On les connaissait ; par milliers, ils venaient, tous les ans, étudier dans le pays ; ils y entretenaient des relations avec les gens de toutes opinions, ils s’y créaient des sympathies ; ils y fondaient des sociétés politiques. C’est là que la Révolution avait été élaborée, c’est de là qu’étaient partis, pendant les dernières années de l’ancien régime, les circulaires, les tracts révolutionnaires, les mots d’ordre ; c’est là que des groupemens anti-russes avaient pris naissance dans le dessein de lutter sur le grand continent voisin contre les empiétemens moscovites, si odieux aux Japonais.

Tous ces derniers, connaissant mieux la situation réelle de la Chine que les Européens, savaient que Yuen Chekai, incapable qu’il était de gouverner et d’administrer autrement qu’avec les méthodes de l’ancien régime, se trouvait condamné à la même impuissance que celui-ci et ne pouvait être qu’un instrument plus ou moins docile dans la main des étrangers.

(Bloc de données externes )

Definition ex_registration (timestamp fee : Z) : SignedValidatorRegistration :=
  mkSignedValidatorRegistration (mkValidatorRegistrationData fee 30 timestamp 7) 0.
Definition ex_known : LocalCache (BP := ex_points) :=
  (local_cache_new (BP := ex_points)) <| lc_known_validators := {[7]} |>.
Definition ex_register (regs : list SignedValidatorRegistration)
    : LocalCache (BP := ex_points) → Result unit ProposerApiError * LocalCache (BP := ex_points) :=
  register_validators (BP := ex_points) (λ resigned _, resigned) (λ _, true) true true 99
    preferences_default_values None regs.
Definition stored_timestamp (c : LocalCache (BP := ex_points)) : option u64 :=
  (λ e, rg_timestamp (svr_message (ri_registration (re_registration_info e)))) <$>
    lc_validator_registrations c !! 7.

(** A newer registration is stored; an older one for the same validator is
    checked and verified while a request for another validator is in flight. *)
Lemma registrations_never_roll_back_witness :
  let other := mkSignedValidatorRegistration (mkValidatorRegistrationData 4 30 50 8) 0 in
  let c := (ex_register [ex_registration 30 4] ex_known).2 in
  let to_check regs := registrations_to_check (BP := ex_points) (λ resigned _, resigned) c preferences_default_values regs in
  let finish regs c := (finish_registration (BP := ex_points) (λ _, true) true 99 preferences_default_values None (to_check regs) c).2 in
  ∃ new, lc_validator_registrations (BP := ex_points) (finish [other] (finish [ex_registration 20 5] c)) !! 7 = Some new ∧
    rg_timestamp (svr_message (ri_registration (re_registration_info new))) = 30.
Proof.
  intros other c to_check finish.
  destruct (registrations_never_roll_back (BP := ex_points) (λ resigned _, resigned) (λ _, true) c
    (finish [other] (finish [ex_registration 20 5] c)) [] 7
    (registration_entry_new 99 (mkValidatorRegistrationInfo (ex_registration 30 4)
       preferences_default_values) None)) as (new & Hnew & _).
  - eapply rtc_l; [apply (reg_check _ _ c [] preferences_default_values None [ex_registration 20 5]), NoDup_singleton|].
    eapply rtc_l; [apply (reg_check _ _ c _ preferences_default_values None [other])|].
    { apply (bool_decide_eq_true_1 _). vm_compute. reflexivity. }
    eapply rtc_l; [apply (reg_finish _ _ c [] (mkInFlight _ _ _) [_] true 99 _ _ (surjective_pairing _))|].
    eapply rtc_once. apply (reg_finish _ _ _ [] (mkInFlight _ _ _) [] true 99 _ _ (surjective_pairing _)).
  - intros k e He. destruct (decide (k = 7)) as [->|Hne]; [vm_compute in He; by injection He as <-|].
    exfalso. assert (lc_validator_registrations c = {[7 := registration_entry_new 99
      (mkValidatorRegistrationInfo (ex_registration 30 4) preferences_default_values) None]}) as Ec by (vm_compute; reflexivity).
    rewrite Ec in He. apply lookup_singleton_Some in He as [<- _]. done.
  - vm_compute. reflexivity.
  - exists new. split; [exact Hnew|]. vm_compute in Hnew. by injection Hnew as <-.
Defined.

(** Two requests that interleave (the second is checked, verified and saved
    while the first waits for its signatures) leave the older registration in
    the cache; so does one request that names a validator twice. *)
Theorem interleaved_registration_rolls_back :
  let newer := ex_registration 30 4 in
  let older := ex_registration 20 5 in
  let checked := registrations_to_check (BP := ex_points) (λ resigned _, resigned) ex_known
    preferences_default_values [older] in
  let after_newer := (ex_register [newer] ex_known).2 in
  let after_older := (finish_registration (BP := ex_points) (λ _, true) true 99
    preferences_default_values None checked after_newer).2 in
  stored_timestamp after_newer = Some 30 ∧ stored_timestamp after_older = Some 20 ∧
  stored_timestamp (ex_register [newer; older] ex_known).2 = Some 20.
Proof. by vm_compute. Qed.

L’orgueil de race conspirait donc en faveur des républicains proscrits, et l’on reprochait aux ministres du Mikado de n’avoir pas une attitude assez nette à Pékin, de faire trop de concessions à la politique des Puissances soutenant la dictature. Par leurs complaisances, ils compromettaient, disait-on, l’avenir, ils retardaient l’heure où devaient se réaliser les vues de tous : « l’Asie aux Asiatiques. »

Le gouvernement de Tokyo manœuvrait avec habileté, conservant toujours sa double attitude ; la grande guerre allait lui fournir l’occasion de donner un coup de barre énergique.

Lorsque, en novembre 1914, la possession allemande du Chantong eut été conquise par les soldats du Mikado, tout de suite la question se posa devant l’opinion publique : « A la fin de la guerre devrons-nous rendre cette position admirable à la Chine et particulièrement au vieil adversaire du Japon qui seul aujourd’hui représente l’ancien Céleste-Empire ? Est-ce pour cela que nos guerriers auront versé leur sang ? »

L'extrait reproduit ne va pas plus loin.